# Record excerpts
(* ===== verification/UsbStates.v ===== *)
(** * USB: what the drivers of the host controllers have in common

    [drivers/usb/ehci.cpp] and [drivers/usb/ohci.cpp] treat devices alike: the array of address states
    with interfaces and endpoints, the counter of addresses, the regions that are put aside in
    [controller.cached] because a controller may still use them, and the checks of what a device sent.
    The code is written out in both files; here it is once, over the fields that it needs
    ([kept_fields]) and for any type of endpoint states, as [ehci.cpp] has it; [Ehci] is its instance.
    So are the loops that wait for a register. *)
From S2P Require Import KPrelude PortIO Pci Dma Timers UsbTypes UsbDesc Usb UsbDriver.

(** ** Polling *)

Definition has (v mask : Z) : bool := negb (v &&& mask =? 0).

Section Polling.
Context {W O : Type} `{!IO W} (dev : device) (timer : TimerSource W).

Abbreviation MP := (M (driver W O)).

Definition wait (ms : Z) : MP unit := wait_ms (driver_timer timer) ms.

(** A register under a mask. *)
Definition test (r mask : Z) : MP bool := v ← r32 dev r; mret (has v mask).

(** [while (test != wanted && ms < limit) { wait_ms(timer, 1); ms++; }] *)
Definition await (r mask : Z) (wanted : bool) (limit : Z) : MP unit :=
  while FUEL (fun ms =>
    b ← test r mask;
    if negb (Bool.eqb b wanted) && (ms <? limit) then wait 1;; mret (inl (ms + 1)) else mret (inr ())) 0.
(** [for (elapsed = 0; elapsed < limit; elapsed++) { if (test == wanted) break; wait_ms(timer, 1); }] *)
Definition await_for (r mask : Z) (wanted : bool) (limit : Z) : MP unit :=
  while FUEL (fun elapsed =>
    if elapsed <? limit then
      b ← test r mask;
      if Bool.eqb b wanted then mret (inr ()) else wait 1;; mret (inl (elapsed + 1))
    else mret (inr ())) 0.
End Polling.

(** ** Devices, addresses and regions *)

(** [ohci_interface_state], [ehci_interface_state] *)
Record interface_state (E : Type) := mkInterfaceState {
  is_interface_number : Z;
  is_endpoints : option (list E);
  is_endpoint_count : Z
}.
Arguments mkInterfaceState {E}.
Arguments is_interface_number {E}.
Arguments is_endpoints {E}.
Arguments is_endpoint_count {E}.

(** [ohci_address_state], [ehci_address_state] *)
Record address_state (E : Type) := mkAddressState {
  as_device_address : Z;
  as_interfaces : option (list (interface_state E));
  as_interfaces_count : Z
}.
Arguments mkAddressState {E}.
Arguments as_device_address {E}.
Arguments as_interfaces {E}.
Arguments as_interfaces_count {E}.

Definition sizeof_interface_state := 24.
Definition sizeof_address_state := 24.

(** The fields of a driver's object that this file is about, [next_usb_address] among them, which is
    static in the code. *)
Record kept_fields (E : Type) := mkKept {
  kp_controller : usb_controller_t;
  kp_states : list (address_state E);
  kp_states_at : Z;
  kp_state_count : Z;
  kp_next_address : Z
}.
Arguments mkKept {E}.
Arguments kp_controller {E}.
Arguments kp_states {E}.
Arguments kp_states_at {E}.
Arguments kp_state_count {E}.
Arguments kp_next_address {E}.

Section Setters.
Context {E : Type}.
Definition set_kp_controller (f : usb_controller_t -> usb_controller_t) (k : kept_fields E) : kept_fields E :=
  mkKept (f (kp_controller k)) (kp_states k) (kp_states_at k) (kp_state_count k) (kp_next_address k).
Definition set_kp_states (f : list (address_state E) -> list (address_state E)) (k : kept_fields E) : kept_fields E :=
  mkKept (kp_controller k) (f (kp_states k)) (kp_states_at k) (kp_state_count k) (kp_next_address k).
Definition set_kp_states_at (f : Z -> Z) (k : kept_fields E) : kept_fields E :=
  mkKept (kp_controller k) (kp_states k) (f (kp_states_at k)) (kp_state_count k) (kp_next_address k).
Definition set_kp_state_count (f : Z -> Z) (k : kept_fields E) : kept_fields E :=
  mkKept (kp_controller k) (kp_states k) (kp_states_at k) (f (kp_state_count k)) (kp_next_address k).
Definition set_kp_next_address (f : Z -> Z) (k : kept_fields E) : kept_fields E :=
  mkKept (kp_controller k) (kp_states k) (kp_states_at k) (kp_state_count k) (f (kp_next_address k)).
End Setters.

(** An object with these fields. *)
Class Keeper (O E : Type) := {
  kept : O -> kept_fields E;
  keep : (kept_fields E -> kept_fields E) -> O -> O;
  kept_keep f x : kept (keep f x) = f (kept x)
}.

Section States.
Context {W O E : Type} `{!IO W} `{!DmaOps W} `{!HeapOps W} `{!Keeper O E}.
Context (dev : device).

Abbreviation MK := (M (driver W O)).

Definition the {A} (f : kept_fields E -> A) : MK A := get (fun x => f (kept x)).
Definition upd_kept (f : kept_fields E -> kept_fields E) : MK unit := upd (keep f).

(** A region that the controller may still use is put aside in [controller.cached], for good; a failed
    allocation of the lists faults, as the code does not look at its result. *)
Definition put_aside (error_code : Z) (alloc : dma_ret) : MK unit :=
  upd_kept (set_kp_controller (set_needs_reinit (fun _ => true)));;
  p ← operator_new 32;
  q ← operator_new 2;
  if (p =? 0) || (q =? 0) then fault
  else
    c ← the kp_controller;
    let old_size := Z.of_nat (length (cached c)) * 24 in
    cache ← krealloc (cached_at c) old_size (old_size + 24);
    if cache =? 0 then fault
    else
      upd_kept (set_kp_controller (fun c =>
        set_cached_at (fun _ => cache) (set_cached (fun l => l ++ [mkCache [alloc] [error_code]]) c))).

(** 0 when there are no addresses left. *)
Definition allocate_usb_address : MK Z :=
  n ← the kp_next_address;
  if n >? 127 then mret 0 else upd_kept (set_kp_next_address (fun n => u8 (n + 1)));; mret n.

(** The 8 bytes that came, if they start a device descriptor. *)
Definition read_first (buffer received : Z) : MK usb_device_descriptor :=
  if negb (received =? 8) then mret no_descriptor
  else
    len ← r8 dev buffer;
    if negb (len =? 18) then mret no_descriptor
    else
      type ← r8 dev (buffer + 1);
      if negb (type =? 1) then mret no_descriptor
      else b ← read_bytes dev buffer 8; mret (b ++ replicate 10 0).

(** All of the descriptor, checked. *)
Definition read_descriptor (buffer received : Z) : MK (option usb_device_descriptor) :=
  if negb (received =? 18) then mret None
  else
    type ← r8 dev (buffer + 1);
    if negb (type =? 0x01) then mret None
    else
      len ← r8 dev buffer;
      if negb (len =? 18) then mret None else b ← read_bytes dev buffer 18; mret (Some b).

(** The request for all of a descriptor fails: the port is reset, and the address may be given again. *)
Definition device_request_failed (reset : MK Z) (device : usb_device) (a address : Z) : MK usb_device :=
  rests ← reset;
  (if negb (rests =? 0) then mret () else upd_kept (set_kp_next_address (fun _ => address)));;
  free_dma a;;
  mret (set_dev_address (fun _ => 0) (set_discovered (fun _ => false) device)).

(** The reply of a request of [length] bytes, whose region is freed. *)
Definition take_reply (a data length : Z) : MK packet_reply :=
  if length =? 0 then free_dma a;; mret Completed
  else
    p ← kmalloc length;
    if p =? 0 then free_dma a;; mret NoReply
    else
      b ← read_bytes dev data length;
      free_dma a;;
      mret (Reply p b).

(** *** The array of address states *)

(** One more address state behind the others; a failed allocation is not noticed, and faults when
    the state is filled in. *)
Definition allocate_state (device : usb_device) : MK unit :=
  x ← the (fun k => k);
  let fresh := mkAddressState (dev_address device) None (usb_interface_count device) in
  if kp_state_count x =? 0 then
    p ← operator_new sizeof_address_state;
    if p =? 0 then fault
    else upd_kept (set_kp_states_at (fun _ => p));; upd_kept (set_kp_states (fun _ => [fresh]))
  else
    let old_size := kp_state_count x * sizeof_address_state in
    p ← krealloc (kp_states_at x) old_size (old_size + sizeof_address_state);
    if p =? 0 then fault
    else
      upd_kept (set_kp_states_at (fun _ => p));;
      upd_kept (set_kp_states (fun l => take (Z.to_nat (kp_state_count x)) l ++ [fresh])).

(** Stores into the state [k] of the array, its interface [i] and its endpoint [j]. *)
Definition update_state (k : Z) (f : address_state E -> address_state E) : MK unit :=
  l ← the kp_states; of_option (array_get l k);; upd_kept (set_kp_states (alter f (Z.to_nat k))).
Definition update_interface (k i : Z) (f : interface_state E -> interface_state E) : MK unit :=
  l ← the kp_states;
  s ← of_option (array_get l k);
  ifs ← of_option (as_interfaces s);
  of_option (array_get ifs i);;
  update_state k (fun s => mkAddressState (as_device_address s) (alter f (Z.to_nat i) <$> as_interfaces s)
                             (as_interfaces_count s)).
Definition find_endpoint (k i j : Z) : MK E :=
  l ← the kp_states;
  s ← of_option (array_get l k);
  ifs ← of_option (as_interfaces s);
  it ← of_option (array_get ifs i);
  es ← of_option (is_endpoints it);
  of_option (array_get es j).
Definition update_endpoint (k i j : Z) (f : E -> E) : MK unit :=
  find_endpoint k i j;;
  update_interface k i (fun it => mkInterfaceState (is_interface_number it) (alter f (Z.to_nat j) <$> is_endpoints it)
                                    (is_endpoint_count it)).

(** *** [configure_endpoints] *)

(** What a new array of endpoint or interface states holds, the size of an endpoint state, and the
    configuration of endpoint [j] of interface [i]. *)
Context (stale_endpoint : E) (stale_interface : interface_state E) (sizeof_endpoint : Z) (ep_dma : E -> dma_ret).
Context (configure_endpoint : usb_device -> Z -> Z -> MK E).

(** The endpoints of interface [i]; [false] when one cannot be had. *)
Definition configure_interface (device : usb_device) (k i : Z) : MK bool :=
  ifs ← of_option (interfaces device);
  it ← of_option (array_get ifs i);
  update_interface k i (fun s => mkInterfaceState (bInterfaceNumber (if_descriptor it)) (is_endpoints s) (is_endpoint_count s));;
  update_interface k i (fun s => mkInterfaceState (is_interface_number s) (is_endpoints s) (endpoint_count it));;
  p ← operator_new (endpoint_count it * sizeof_endpoint);
  update_interface k i (fun s => mkInterfaceState (is_interface_number s)
    (if p =? 0 then None else Some (replicate (Z.to_nat (endpoint_count it)) stale_endpoint)) (is_endpoint_count s));;
  while FUEL (fun j =>
    if j <? endpoint_count it then
      e ← configure_endpoint device j i;
      update_endpoint k i j (fun _ => e);;
      mret (if ret_status (ep_dma e) =? 0 then inl (j + 1) else inr false)
    else mret (inr true)) 0.

Definition configure_states (device : usb_device) : MK Z :=
  allocate_state device;;
  upd_kept (set_kp_state_count (fun c => u8 (c + 1)));;
  c ← the kp_state_count;
  let k := c - 1 in
  l ← the kp_states;
  s ← of_option (array_get l k);
  let interfaces_count := as_interfaces_count s in
  p ← operator_new (interfaces_count * sizeof_interface_state);
  update_state k (fun s => mkAddressState (as_device_address s)
    (if p =? 0 then None else Some (replicate (Z.to_nat interfaces_count) stale_interface)) (as_interfaces_count s));;
  while FUEL (fun i =>
    if i <? interfaces_count then
      ok ← configure_interface device k i;
      mret (if (ok : bool) then inl (i + 1) else inr 1)
    else mret (inr 0)) 0.
End States.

# Task statement
Out of the data above, set down the lines from the one with "if p =? 0 then free_dma a;; mret NoReply" to the one with "if kp_state_count x =? 0 then", both included, exactly as written and with no additions.

# Result of the task
    if p =? 0 then free_dma a;; mret NoReply
    else
      b ← read_bytes dev data length;
      free_dma a;;
      mret (Reply p b).

(** *** The array of address states *)

(** One more address state behind the others; a failed allocation is not noticed, and faults when
    the state is filled in. *)
Definition allocate_state (device : usb_device) : MK unit :=
  x ← the (fun k => k);
  let fresh := mkAddressState (dev_address device) None (usb_interface_count device) in
  if kp_state_count x =? 0 then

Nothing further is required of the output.